In-line cleavage of rRNA in anoxia. In-line cleavage of purified rRNAs with (A) 1 mM Fe²⁺ (0–8 h) and (B) 25 mM Mg²⁺ (0–96 h). Reactions were conducted in an anoxic Coy chamber at 37°C in the presence of the hydroxyl radical quencher glycerol (5% v/v) and were analyzed by 1% agarose gel electrophoresis. Pseudo first-order rate plots were extracted from 23S and 16S rRNA band intensities for (C) 1 mM Fe²⁺ and (D) 25 mM Mg²⁺. The Mg²⁺ time axis is 10 times greater than the Fe²⁺ time axis. Error bars represent the SEM (standard error of the mean; n = 3).

Figure 2.

In-line cleavage banding patterns are the same for rRNA cleavage with Mg²⁺ and anoxic Fe²⁺. Several primary cleavage bands of a-rRNA (40) are indicated by arrows. This gel is 6% polyacrylamide, 8 M urea showing in-line cleavage mediated by 1 mM Mg²⁺ or 1 mM anoxic Fe²⁺ at 37°C for varying amounts of time.

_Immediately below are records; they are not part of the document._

(* ===== verification/Config.v ===== *)
(** * Config: timeouts and paths ([config.rs])

    The state base and the paths under it, and the pool ceiling of one
    invocation.  Durations are milliseconds; [home] is the [HOME] variable. *)

From S2P Require Import Prelude RStr Cidr Fs Room IndexedClaim Slot CloneRoutes.
From stdpp Require Import options.

(** ** Joining paths *)

Definition component_name (c : component) : option string :=
  match c with
  | Normal name => Some name
  | ParentDir => Some ".."
  | RootDir | CurDir => None
  end.

(** [Path::join]: an absolute argument replaces the path. *)
Definition path_join (p : path) (s : string) : path :=
  match components s with
  | RootDir :: cs => omap component_name cs
  | cs => p ++ omap component_name cs
  end.

(** [Path::parent] of an absolute path. *)
Definition parent (p : path) : option path :=
  match p with [] => None | _ => Some (removelast p) end.

(** [Path::starts_with]. *)
Definition path_starts_with (p q : path) : bool := bool_decide (q `prefix_of` p).

(** [registry::is_valid_room_id]. *)
Definition is_valid_room_id (id : string) : bool :=
  (len id =? 26)%nat && all_bytes (λ b, is_ascii_digit b || is_ascii_lowercase b) id.

(** A text that is one plain component. *)
Definition plain_name (s : string) : Prop := lacks "/" s = true ∧ s ∉ [""; "."; ".."].

Lemma plain_name_components s : plain_name s → components s = [Normal s].
Proof.
  intros [Hsl Hs]. unfold components. destruct s as [|a s]; [set_solver|]. cbn [is_empty].
  rewrite split_byte_lacks by done.
  assert (E : piece (String a s) = Some (Normal (String a s))).
  { unfold piece. assert (H : ∀ x, x ∈ [""; "."; ".."] → (String a s =? x)%string = false).
    { intros x Hx. apply String.eqb_neq. intros <-. done. }
    by rewrite !H by set_solver. }
  assert (Eo : omap piece [String a s] = [Normal (String a s)]) by (rewrite omap_cons_eq, E; done).
  destruct a as [[] [] [] [] [] [] [] []]; try exact Eo. destruct s; [set_solver|exact Eo].
Qed.

Lemma path_join_plain p s : plain_name s → path_join p s = pjoin p s.
Proof. intros H. unfold path_join. by rewrite plain_name_components. Qed.

Lemma valid_id_lacks id c :
  is_valid_room_id id = true → is_ascii_digit c || is_ascii_lowercase c = false → lacks c id = true.
Proof.
  intros [_ Hb]%andb_true_iff Hc. eapply all_bytes_impl; [|exact Hb]. intros a Ha.
  destruct (Ascii.eqb_spec a c) as [->|]; [congruence|done].
Qed.

Lemma valid_id_plain id : is_valid_room_id id = true → plain_name id.
Proof.
  intros H. split; [by apply valid_id_lacks|]. pose proof H as [Hlen _]%andb_true_iff.
  intros Hin. set_unfold. naive_solver.
Qed.

Lemma path_join_id p id : is_valid_room_id id = true → path_join p id = pjoin p id.
Proof. intros H. by apply path_join_plain, valid_id_plain. Qed.

(** ** The configuration *)

Record RoomsConfig := {
  api_timeout : N;
  instance_start_timeout : N;
  api_socket_timeout : N;
  guest_reach_timeout : N;
  guest_reach_poll_interval : N;
  base_provisioning_timeout : N;
  cleanup_grace : N;
  firecracker_binary : string;
  jailer_binary : string;
  jailer_chroot_base : option path;
  state_base : option path;
  min_firecracker_version : N * N;
  min_rootfs_bytes : N;
  max_pool : N
}.

Definition RoomsConfig_default : RoomsConfig :=
  {| api_timeout := 30 * 1000;
     instance_start_timeout := 60 * 1000;
     api_socket_timeout := 30 * 1000;
     guest_reach_timeout := 120 * 1000;
     guest_reach_poll_interval := 2 * 1000;
     base_provisioning_timeout := 30 * 60 * 1000;
     cleanup_grace := 5 * 1000;
     firecracker_binary := "firecracker";
     jailer_binary := "jailer";
     jailer_chroot_base := None;
     state_base := None;
     min_firecracker_version := (1, 7)%N;
     min_rootfs_bytes := 64 * 1024 * 1024;
     max_pool := DEFAULT_MAX_POOL |}.

Definition SNAPSHOT_INTENTS_DIR : string := "snapshot-intents".
Definition RESTORE_INTENTS_DIR : string := "restore-intents".
Definition SNAPSHOTS_DIR : string := "snapshots".
Definition SNAPSHOT_ATTESTATIONS_DIR : string := "snapshot-attestations".

Section config.
  Variable home : option path.
  Variable config : RoomsConfig.

Definition resolved_state_base : option path :=
  match state_base config with
  | Some base => Some base
  | None => (λ home, path_join home ".local/state/rooms") <$> home
  end.

Definition room_dir (id : string) : option path := (λ base, path_join base id) <$> resolved_state_base.

Definition slots_dir : option path := (λ base, path_join base SLOTS_DIR) <$> resolved_state_base.

Definition snapshot_intents_dir : option path :=
  (λ base, path_join base SNAPSHOT_INTENTS_DIR) <$> resolved_state_base.

Definition restore_intents_dir : option path :=
  (λ base, path_join base RESTORE_INTENTS_DIR) <$> resolved_state_base.

Definition snapshot_attestations_dir : option path :=
  (λ base, path_join base SNAPSHOT_ATTESTATIONS_DIR) <$> resolved_state_base.

Definition snapshots_dir : option path := (λ base, path_join base SNAPSHOTS_DIR) <$> resolved_state_base.

Definition effective_max_pool (flag : option N) : N :=
  N.min (N.min (default (max_pool config) flag) (max_pool config)) MAX_SLOT.

Definition chroot_base : option path :=
  match jailer_chroot_base config with
  | Some base => Some base
  | None => (λ base, path_join base "jailer") <$> resolved_state_base
  end.

Definition jail_instance_dir (id : string) : option path :=
  (λ base, path_join (path_join base "firecracker") id) <$> chroot_base.

Definition jail_root_dir (id : string) : option path :=
  (λ dir, path_join dir "root") <$> jail_instance_dir id.

Definition jail_socket (id : string) : option path :=
  (λ root, path_join root "api.sock") <$> jail_root_dir id.

Definition timeout_for_endpoint (endpoint : string) : N :=
  if (endpoint =? "/actions")%string then instance_start_timeout config else api_timeout config.

End config.

(** ** Which slots a claim hands out *)

Section claimed_index.
  Context {E : Type} (from_io : io_error → E) (select : N → io E ClaimDecision).

Lemma claim_walk_index dir owner me cap l w k w' :
  claim_walk from_io select dir owner me cap l w = (Done (Ok (Claimed k)), w') → k ∈ l.
Proof.
  revert w. induction l as [|i l IH]; intros w; simpl; [done|].
  intros (won & w1 & _ & H)%bind_done. destruct won; [by injection H as -> _; left|right; eauto].
Qed.

Lemma claim_with_index spec w k w' :
  claim_with from_io select spec w = (Done (Ok (Claimed k)), w') →
  valid_index (spec_pool spec) k = true ∧ (spec_target spec = None → k ≤ spec_cap spec)%N.
Proof.
  unfold claim_with. destruct (negb (is_id_shaped _)); [done|]. destruct (spec_target spec) as [i|].
  - destruct (valid_index (spec_pool spec) i) eqn:Hi; simpl; [|done].
    intros (? & w1 & _ & H)%bind_done. apply bind_done in H as (? & w2 & _ & H).
    unfold claim_target in H. apply bind_done in H as (won & w3 & _ & H). destruct won; [|done].
    injection H as <- _. done.
  - intros (? & w1 & _ & H)%bind_done. apply bind_done in H as (? & w2 & _ & H).
    apply claim_walk_index, index_range_elem in H. unfold valid_index. split; [|lia].
    apply andb_true_iff. split; [apply N.ltb_lt|apply N.leb_le]; lia.
Qed.

End claimed_index.

Lemma slot_claim_index state room me cap target w slot w' :
  slot_claim state room me cap target w = (Done (Ok slot), w') →
  ∃ i, slot = derive i ∧ (1 ≤ i ≤ MAX_SLOT)%N ∧ (target = None → i ≤ cap)%N.
Proof.
  intros (o & w1 & H & H2)%bind_done. apply lift_err_done in H. destruct o; try done.
  injection H2 as <- _. apply claim_with_index in H as [Hv Hc]. exists index. split; [done|]. split; [|done].
  unfold valid_index in Hv. boolify. simpl in *. lia.
Qed.

(** The network of slot [i]. *)
Definition slot_network (i : N) : N := (ipv4 172 16 0 0 + 4 * i)%N.

(** Whatever the flag and the host's ceiling, a granted slot stays within
    the addressing plan: its index is between 1 and 63, and without a target at
    most the flag and the host's ceiling; its [u8] arithmetic does not wrap, so its
    gateway and guest are the two host addresses of its own /30 of
    172.16.0.0/24; and that /30 shares no address with another slot's. *)
Theorem pool_addresses config flag state room me target w slot w' :
  slot_claim state room me (effective_max_pool config flag) target w = (Done (Ok slot), w') →
  ∃ i, slot_index slot = i ∧ (1 ≤ i ≤ MAX_SLOT)%N ∧
    (target = None → i ≤ max_pool config ∧ ∀ f, flag = Some f → i ≤ f)%N ∧
    slot_gateway slot = (slot_network i + 1)%N ∧ slot_guest slot = (slot_network i + 2)%N ∧
    (slot_guest slot ≤ ipv4 172 16 0 254)%N ∧ slot_prefix slot = 30%N ∧
    (∀ ip, in_cidr (slot_network i) 30 ip ↔ (slot_network i ≤ ip ≤ slot_network i + 3)%N) ∧
    ∀ j ip, (1 ≤ j ≤ MAX_SLOT)%N → j ≠ i → in_cidr (slot_network i) 30 ip → ¬ in_cidr (slot_network j) 30 ip.
Proof.
  intros (i & -> & Hi & Hcap)%slot_claim_index. unfold MAX_SLOT in *. exists i.
  assert (Hnet : ∀ j, (1 ≤ j ≤ 63)%N → ∀ ip, in_cidr (slot_network j) 30 ip ↔ (slot_network j ≤ ip ≤ slot_network j + 3)%N).
  { intros j Hj ip. rewrite in_cidr_interval; [done|]. split; [done|]. exists (slot_network j).
    unfold slot_network, ipv4, u32_max. split; [lia|]. rewrite land_mask by (unfold u32_max; lia).
    change (2 ^ (32 - 30))%N with 4%N. replace (172 * 16777216 + 16 * 65536 + 0 * 256 + 0 + 4 * j)%N
      with ((721682432 + j) * 4)%N by lia. by rewrite N.div_mul. }
  assert (Hw : ((4 * i) mod 256 = 4 * i)%N) by (apply N.mod_small; lia).
  unfold derive. rewrite Hw. simpl. rewrite !N.mod_small by lia. unfold slot_network in *. unfold ipv4 in *.
  splits; try lia; try done.
  - intros Ht. specialize (Hcap Ht). unfold effective_max_pool in Hcap. split; [lia|]. intros f ->. simpl in Hcap. lia.
  - intros ip. by apply Hnet.
  - intros j ip Hj Hne. rewrite !Hnet by lia. lia.
Qed.

Lemma pool_addresses_witness :
  let me := {| claimer_pid := 7; claimer_starttime := 9 |} in
  let room := "01hzzzzzzzzzzzzzzzzzzzzzzz" in
  let r := slot_claim ["s"] room me (effective_max_pool RoomsConfig_default (Some 3%N)) None
             (World {[ ["s"] := Dir ]} []) in
  fst r = Done (Ok (derive 1)) ∧ ∃ i, slot_index (derive 1) = i ∧ (i ≤ 3)%N.
Proof.
  intros me room r. assert (E : r = (Done (Ok (derive 1)), snd r)) by (vm_compute; reflexivity).
  split; [by rewrite E|].
  destruct (pool_addresses RoomsConfig_default (Some 3%N) ["s"] room me None _ _ _ E)
    as (i & Hi & _ & Hb & _).
  exists i. split; [done|]. by apply (Hb eq_refl).
Defined.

Reactions were run in 20 mM Tris–HEPES (pH 7.2).

Figure 3.

2′,3′-cAMP is formed upon incubation of ApA with Fe²⁺ or Mg²⁺. HPLC chromatograms show the accumulation of 2′,3′-cAMP, a direct product of in-line cleavage, upon incubation of ApA with either (A) 25 mM Fe²⁺, (B) 25 mM Mg²⁺ or (C) no metal as the negative control. Panel (D) shows identification of the 2′,3′-cyclic adenosine monophosphate by LC–MS of ApA incubated with 25 mM Fe²⁺ for 2 days. Labeled species correspond to [M−H]⁻ ions. Reactions were incubated anoxically at 37°C in the presence of 5% (v/v) glycerol.

Figure 4.

Iron content (mol Fe mol⁻¹ ribosome) of purified ribosomes. E. coli were grown aerobically or anaerobically at 1 mM Fe²⁺ or ambient Fe²⁺ (6–9 μM, no Fe added), and purified in buffers containing either 3 mM Mg²⁺ (black circles) or 1 mM Fe²⁺ (white circles). Error bars represent the SEM (n = 3).

Figure 5.

Agarose gels (1%) showing rRNA from ribosomes purified in (A) 3 mM Mg²⁺ and (B) 1 mM Fe²⁺. The banding pattern suggests that rRNA is less degraded in ribosomes purified with 3 mM Mg²⁺ than in ribosomes purified with 1 mM Fe²⁺.